L’Esprit de Jésus donne à chacun d’ouvrir son cœur à l’autre,
à tout être humain pour réaliser le projet de l’Éternel :
«rassembler [non seulement les Juifs mais] tous les fils de Dieu dispersés» (Jean
11,52).
Pour vraiment comprendre le sens de cette célébration qui
rassemble les chrétiens il nous faut donc revenir à son origine : le Repas. Et cela dans le
contexte de la culture juive.
Au long des siècles, nous avons transformé le Repas du
Seigneur en un cérémonial religieux qui serait davantage comparable à une
réunion de prières et de chants, accompagnés de lectures commentées par le
prêtre. Le partage du Repas et l’échange sur la Parole de Jésus par tous ont
disparu. Le pain, seul élément qui reste du repas, a pris le nom d’hostie (en latin
hostia veut dire victime), ce qui renforce l’idée du sacrifice : on offre Jésus
à Dieu pour racheter nos péchés. Le rapprochement du pain et de la coupe peuvent faire
penser que le pain représente le corps de Jésus et la coupe de vin son sang.
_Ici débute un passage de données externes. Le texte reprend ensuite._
Lemma monitored_has_app walletId a b :
  monitored_has walletId (a ++ b)
  = monitored_has walletId a || monitored_has walletId b.
Proof. unfold monitored_has. apply existsb_app. Qed.

Lemma monitor_each_run wallets monitored :
  NoDup (w_id <$> wallets) →
  (∀ wallet, wallet ∈ wallets →
             monitored_has (w_id wallet) monitored = false) →
  (monitor_each wallets monitored).1 = monitored ++ wallets ∧
  (2 * List.length (monitor_each wallets monitored).2
   = List.length wallets
     * (2 * List.length monitored + List.length wallets + 1))%nat.
Proof.
  revert monitored. induction wallets as [|wallet rest IH];
    intros monitored Hnd Hnew.
  { simpl. by rewrite app_nil_r. }
  rewrite fmap_cons in Hnd. apply NoDup_cons in Hnd as [Hhead Hnd].
  simpl. unfold monitorMoneroDeposits.
  rewrite (Hnew wallet) by apply list_elem_of_here.
  destruct (IH (monitored ++ [wallet]) Hnd) as [Hm Hs].
  { intros wl Hwl. rewrite monitored_has_app.
    rewrite (Hnew wl) by (by apply list_elem_of_further). simpl.
    rewrite orb_false_r.
    destruct (w_id wallet =? w_id wl)%string eqn:Heq; [|done].
    apply String.eqb_eq in Heq. exfalso. apply Hhead. rewrite Heq.
    by apply list_elem_of_fmap_2. }
  destruct (monitor_each rest (monitored ++ [wallet])) as [m2 s2].
  simpl in *. split; [by rewrite Hm, <- app_assoc|].
  rewrite !length_app in *. simpl in *. nia.
Qed.

(** X17. [monitorMoneroDeposits] for a wallet that is already in the
    monitored map changes nothing and starts no poll - also when that
    wallet's chain of polls has ended. For a new wallet it starts a chain
    of polls for every wallet in the map, not only for the new one: as
    long as no wallet leaves the map, registering [n] wallets one after
    the other starts [n (n + 1) / 2] chains. *)
Theorem monitoring_restarts_every_chain wallets :
  NoDup (w_id <$> wallets) →
  (monitor_each wallets []).1 = wallets ∧
  (2 * List.length (monitor_each wallets []).2
   = List.length wallets * (List.length wallets + 1))%nat ∧
  (∀ wallet monitored,
     monitored_has (w_id wallet) monitored = true →
     monitorMoneroDeposits wallet monitored = (monitored, [])) ∧
  (∀ wallet monitored,
     monitored_has (w_id wallet) monitored = false →
     monitorMoneroDeposits wallet monitored
     = (monitored ++ [wallet], monitored ++ [wallet])).
Proof.
  intros Hnd. destruct (monitor_each_run wallets [] Hnd) as [Hm Hs]; [done|].
  split; [done|]. split; [simpl in Hs; lia|].
  split; intros wallet monitored Hhas; unfold monitorMoneroDeposits;
    by rewrite Hhas.
Qed.

Lemma monitoring_restarts_every_chain_witness :
  List.length (monitor_each [wallet_w1; wallet_w2] []).2 = 3%nat.
Proof.
  assert (Hnd : NoDup (w_id <$> [wallet_w1; wallet_w2])).
  { apply (bool_decide_unpack _). by vm_compute. }
  pose proof (proj1 (proj2 (monitoring_restarts_every_chain
                              [wallet_w1; wallet_w2] Hnd))) as H.
  simpl in H. simpl. lia.
Defined.

(** * MoneroService: the queue of wallet operations *)

Lemma runOp_inactive env operation w :
  q_chainActive env = false → is_main_op operation = true →
  ∃ message, runOp env operation w = (Throw message, w).
Proof.
  intros Hoff Hmain. destruct operation; try discriminate Hmain;
    unfold runOp, queue_ensureChainActive; rewrite Hoff;
    by eexists.
Qed.

Lemma processQueue_inactive env operation fuel w :
  q_chainActive env = false → is_main_op operation = true →
  processQueue (S fuel) env [operation] w
  = (Ok ([(operation, NotSettled)], []), w).
Proof.
  intros Hoff Hmain. cbn [processQueue].
  unfold mbind at 1, M_bind at 1, bind at 1, try_catch at 1.
  destruct (runOp_inactive env operation w Hoff Hmain) as (m & ->).
  unfold mret at 1, M_ret at 1, ret at 1. cbn [app].
  by destruct fuel.
Qed.

Lemma queued_inactive env operation w :
  q_chainActive env = false → is_main_op operation = true →
  queued env operation w = (Ok NotSettled, w).
Proof.
  intros Hoff Hmain. unfold queued. unfold mbind, M_bind, bind.
  by rewrite processQueue_inactive.
Qed.

(** X18. On a chain that the startup probe found inactive, [createWallet],
    [getBalance] and [transferXMR] send nothing to the wallet daemon, not
    even [close_wallet], and the promise they return is neither resolved
    nor rejected: the operation raises in [ensureChainActive], outside
    its [try] block, and [processQueue] only logs that error. *)
Theorem queued_operation_hangs_on_inactive_chain env operation w :
  q_chainActive env = false → is_main_op operation = true →
  queued env operation w = (Ok NotSettled, w) ∧
  (∀ fuel, processQueue (S fuel) env [operation] w
           = (Ok ([(operation, NotSettled)], []), w)).
Proof.
  intros Hoff Hmain. split; [by apply queued_inactive|].
  intros fuel. by apply processQueue_inactive.
Qed.

Lemma queued_operation_hangs_on_inactive_chain_witness :
  transferXMR (queue_env false) "w2" "Addr2" (1 # 2) world0
  = (Ok NotSettled, world0).
Proof.
  apply (proj1 (queued_operation_hangs_on_inactive_chain (queue_env false)
                  (OpTransferXMR "w2" "Addr2" (1 # 2)) world0
                  eq_refl eq_refl)).
Defined.

Lemma processQueue_cons fuel env operation rest w :
  processQueue (S fuel) env (operation :: rest) w
  = match try_catch (runOp env operation)
            (fun _ => mret (NotSettled, [])) w with
    | (Ok (settled, pushed), w1) =>
        match processQueue fuel env (rest ++ pushed) w1 with
        | (Ok (ran, waiting), w2) =>
            (Ok ((operation, settled) :: ran, waiting), w2)
        | (Throw e, w2) => (Throw e, w2)
        end
    | (Throw e, w1) => (Throw e, w1)
    end.
Proof.
  cbn [processQueue]. unfold mbind, M_bind, bind.
  destruct (try_catch (runOp env operation) (fun _ => mret (NotSettled, [])) w)
    as [[[settled pushed]|e] w1]; [|done].
  by destruct (processQueue fuel env (rest ++ pushed) w1)
    as [[[ran waiting]|e] w2].
Qed.

Lemma runOp_close env w :
  try_catch (runOp env OpCloseWallet) (fun _ => mret (NotSettled, [])) w
  = (Ok (NotSettled, []), emits [EvChain "XMR" "close_wallet"] w).
Proof.
  unfold runOp. munfold.
  destruct (q_close_wallet env) as [[[e|] h]|m]; reflexivity.
Qed.

(** An operation on an active chain: it sends at least one request, none
    of them [close_wallet], and pushes the close operation. *)
Lemma runOp_active env operation w :
  q_chainActive env = true → is_main_op operation = true →
  ∃ settled evs,
    try_catch (runOp env operation) (fun _ => mret (NotSettled, [])) w
    = (Ok (settled, [OpCloseWallet]), emits evs w) ∧
    count is_close_wallet evs = 0%nat ∧ evs ≠ [].
Proof.
  intros Hon Hmain.
  assert (Hleaf : ∀ (settled : Settlement) (evs : list Event),
    count is_close_wallet evs = 0%nat → evs ≠ [] →
    ∃ settled' evs',
      ((Ok (settled, [OpCloseWallet]), emits evs w)
       : Result (Settlement * list QueuedOp) * World)
      = (Ok (settled', [OpCloseWallet]), emits evs' w) ∧
      count is_close_wallet evs' = 0%nat ∧ evs' ≠ []).
  { intros settled evs ? ?. by exists settled, evs. }
  destruct operation as [name | name | name dest amount |];
    try discriminate Hmain;
    unfold runOp, queue_ensureChainActive; rewrite Hon; munfold; simpl.
  - destruct (q_create_wallet env) as [[json|]|m]; simpl;
      [by apply (Hleaf _ [_]) | | by apply (Hleaf _ [_])].
    destruct (q_get_address env) as [[a|]|m]; simpl;
      [| unfold emit; rewrite emits_emits; by apply (Hleaf _ [_; _])
       | unfold emit; rewrite emits_emits; by apply (Hleaf _ [_; _])].
    destruct (q_query_key env) as [[k|]|m]; simpl;
      unfold emit; rewrite !emits_emits; by apply (Hleaf _ [_; _; _]).
  - destruct (q_open_wallet env) as [[res err]|m]; simpl;
      [|by apply (Hleaf _ [_])].
    destruct (res || negb (bool_decide (is_Some err))); simpl;
      [|by apply (Hleaf _ [_])].
    destruct (q_get_balance env) as [[b|]|m]; simpl;
      [destruct (0 <=? b)%Z; simpl| |];
      unfold emit; rewrite emits_emits; by apply (Hleaf _ [_; _]).
  - destruct (q_open_wallet env) as [[res err]|m]; simpl;
      [|by apply (Hleaf _ [_])].
    destruct res; simpl; [|by apply (Hleaf _ [_])].
    destruct (q_transfer env) as [[[h|] json]|m]; simpl;
      [destruct (truthy h); simpl| |];
      unfold emit; rewrite emits_emits; by apply (Hleaf _ [_; _]).
Qed.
L’adoration du pain dans l’ostensoir (souvent comprise indépendamment du Repas et ne
pouvant être compréhensible que dans le cadre de la philosophie grecque de la
transsubstantiation) me semble aussi nous éloigner du sens de cet ultime Repas du Seigneur, dont le
rôle est de nous inviter à la communion de tous en Jésus en étant nourris et
habités par sa Parole.
Deux phrases de Jésus me semblent résumer le sens profond du Repas du Seigneur : «Ma mère et mes frères sont ceux qui écoutent la Parole de Dieu et la mettent en pratique» (Luc 8,21). «Moi, je suis le pain vivant venant de Dieu. Si quelqu’un mange de ce pain, il vivra d’éternité. Le pain que je donnerai, c’est mon être pour la vie du monde» (Jean 6,51).